Why was it a good choice? Was it a good choice? Would you do it again?
What characteristics of your problem meant that concurrent/parallel was right?
Did you re-cast an exising problem to take advantage of concurrency/parallelism? and
if so, how?
Anyone any experience they are willing to share?
in the past when desktop machines had a single CPU, parallelization only applied to "special" parallel hardware. But these days desktops have usually from 2 to 8 cores, so now the parallel hardware is the standard. That's a big difference and therefore it is not just about which problems suggest parallelism, but also how to apply parallelism to a wider set of problems than before.
In order to be take advantage of parallelism, you usually need to recast your problem in some ways. Parallelism changes the playground in many ways:
You get the data coherence and locking problems. So you need to try to organize your problem so that you have semi-independent data structures which can be handled by different threads, processes and computation nodes.
Parallelism can also introduce nondeterminism into your computation, if the relative order in which the parallel components do their jobs affects the results. You may need to protect against that, and define a parallel version of your algorithm which is robust against different scheduling orders.
When you transcend intra-motherboard parallelism and get into networked / cluster / grid computing, you also get the issues of network bandwidth, network going down, and the proper management of failing computational nodes. You may need to modify your problem so that it becomes easier to handle the situations where part of the computation gets lost when a network node goes down.
Before we had operating systems people building applications would sit down and discuss things like:
how will we store data on disks
what file system structure will we use
what hardware will our application work with
etc, etc
Operating systems emerged from collections of 'developer libraries'.
The beauty of an operating system is that your UNWRITTEN software has certain characteristics, it can:
talk to permanent storage
talk to the network
run in a command line
be used in batch
talk to a GUI
etc, etc
Once you have shifted to an operating system - you don't go back to the status quo ante...
Erlang/OTP (ie not Erlang) is an application system - it runs on two or more computers.
The beauty of an APPLICATION SYSTEM is that your UNWRITTEN software has certain characteristics, it can:
fail over between two machines
work in a cluster
etc, etc...
Guess what, once you have shifted to an Application System - you don't go back neither...
You don't have to use Erlang/OTP, Google have a good Application System in their app engine, so don't get hung up about the language syntax.
There may well be good business reasons to build on the Erlang/OTP stack not the Google App Engine - the biz dev guys in your firm will make that call for you.
The problems will stay almost the same inf future, but the underlying hardware for the realization is changing. To use this, the way of compunication between objects (components, processes, services, how ever you call it) will change. Messages will be sent asynchronously without waiting for a direct response. Instead after a job is done the process will call the sender back with the answer. It's like people working together.
I'm currently designing a lightweighted event-driven architecture based on Erlang/OTP. It's called Tideland EAS. I'm describing the ideas and principles here: http://code.google.com/p/tideland-eas/wiki/IdeasAndPrinciples.
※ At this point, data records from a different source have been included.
Lemma div_near s1 s2 m1 m2 e1 e2 : places m1 -> places m2 -> -400 <= e1 <= 400 -> -400 <= e2 <= 400 ->
  exists m k, fdiv (S754_finite s1 m1 e1) (S754_finite s2 m2 e2) = S754_finite (xorb s1 s2) m (e1 - e2 - 53 + k) /\
    places m /\ 0 <= k <= 3 /\ 2 ^ 53 * Z.abs (Zpos m * 2 ^ k * Zpos m2 - Zpos m1 * 2 ^ 53) <= Zpos m1 * 2 ^ 53.
Proof.
  intros H1 H2 He1 He2. unfold places in H1, H2. unfold fdiv, SFdiv, SFdiv_core_binary. cbn [Zdigits2].
  assert (forall m, 2 ^ 52 <= Zpos m < 2 ^ 53 -> Zpos (digits2_pos m) = 53) as Hd.
  { intros m Hm. rewrite digits2_log2. enough (Z.log2 (Zpos m) = 52) by lia. apply Z.log2_unique; lia. }
  rewrite !Hd, fexp_normal by lia. replace (Z.min (53 + e1 - (53 + e2) - 53) (e1 - e2)) with (e1 - e2 - 53) by lia.
  replace (e1 - e2 - (e1 - e2 - 53)) with 53 by lia. rewrite Z.shiftl_mul_pow2 by lia.
  set (X := Zpos m1 * 2 ^ 53). assert (2 ^ 52 <= X / Zpos m2 < 2 ^ 54) as Hq.
  { split; [apply Z.div_le_lower_bound|apply Z.div_lt_upper_bound]; unfold X; lia. }
  assert (Z.log2 (X / Zpos m2) < 54) as Hl by (apply Z.log2_lt_pow2; lia).
  assert (Z.div_eucl X (Zpos m2) = (X / Zpos m2, X mod Zpos m2)) as -> by (unfold Z.div, Z.modulo; by destruct (Z.div_eucl X (Zpos m2))).
  destruct (round_near (xorb s1 s2) X (Zpos m2) (e1 - e2 - 53) (new_location (Zpos m2) (X mod Zpos m2)))
    as (m & k & E & Hm & Hk & Hn); try lia; [apply stands_rem; unfold X; lia|].
  exists m, k. split_and!; try done; lia.
Qed.

Lemma iter_xO m d : Zpos (Pos.iter xO m d) = Zpos m * 2 ^ Zpos d.
Proof.
  induction d as [|d IH] using Pos.peano_ind; [cbn; lia|].
  rewrite Pos.iter_succ, Pos2Z.inj_xO, IH, Pos2Z.inj_succ, Z.pow_succ_r by lia. lia.
Qed.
It's not ready, but maybe you'll understand what I mean.
mue
Erlang makes you think of the problem in parallel. You won't forget it one second. After a while you adapt. Not a big problem. Except the solution become parallel in every little corner. All other languages you have to tweak. To be concurrent. And that doesn't feel natural. Then you end up hating your solution. Not fun.
The biggest advantages Erlang have is that it got no global garbage collect. It will never take a break. That is kind of important, when you have 10000 page views a second.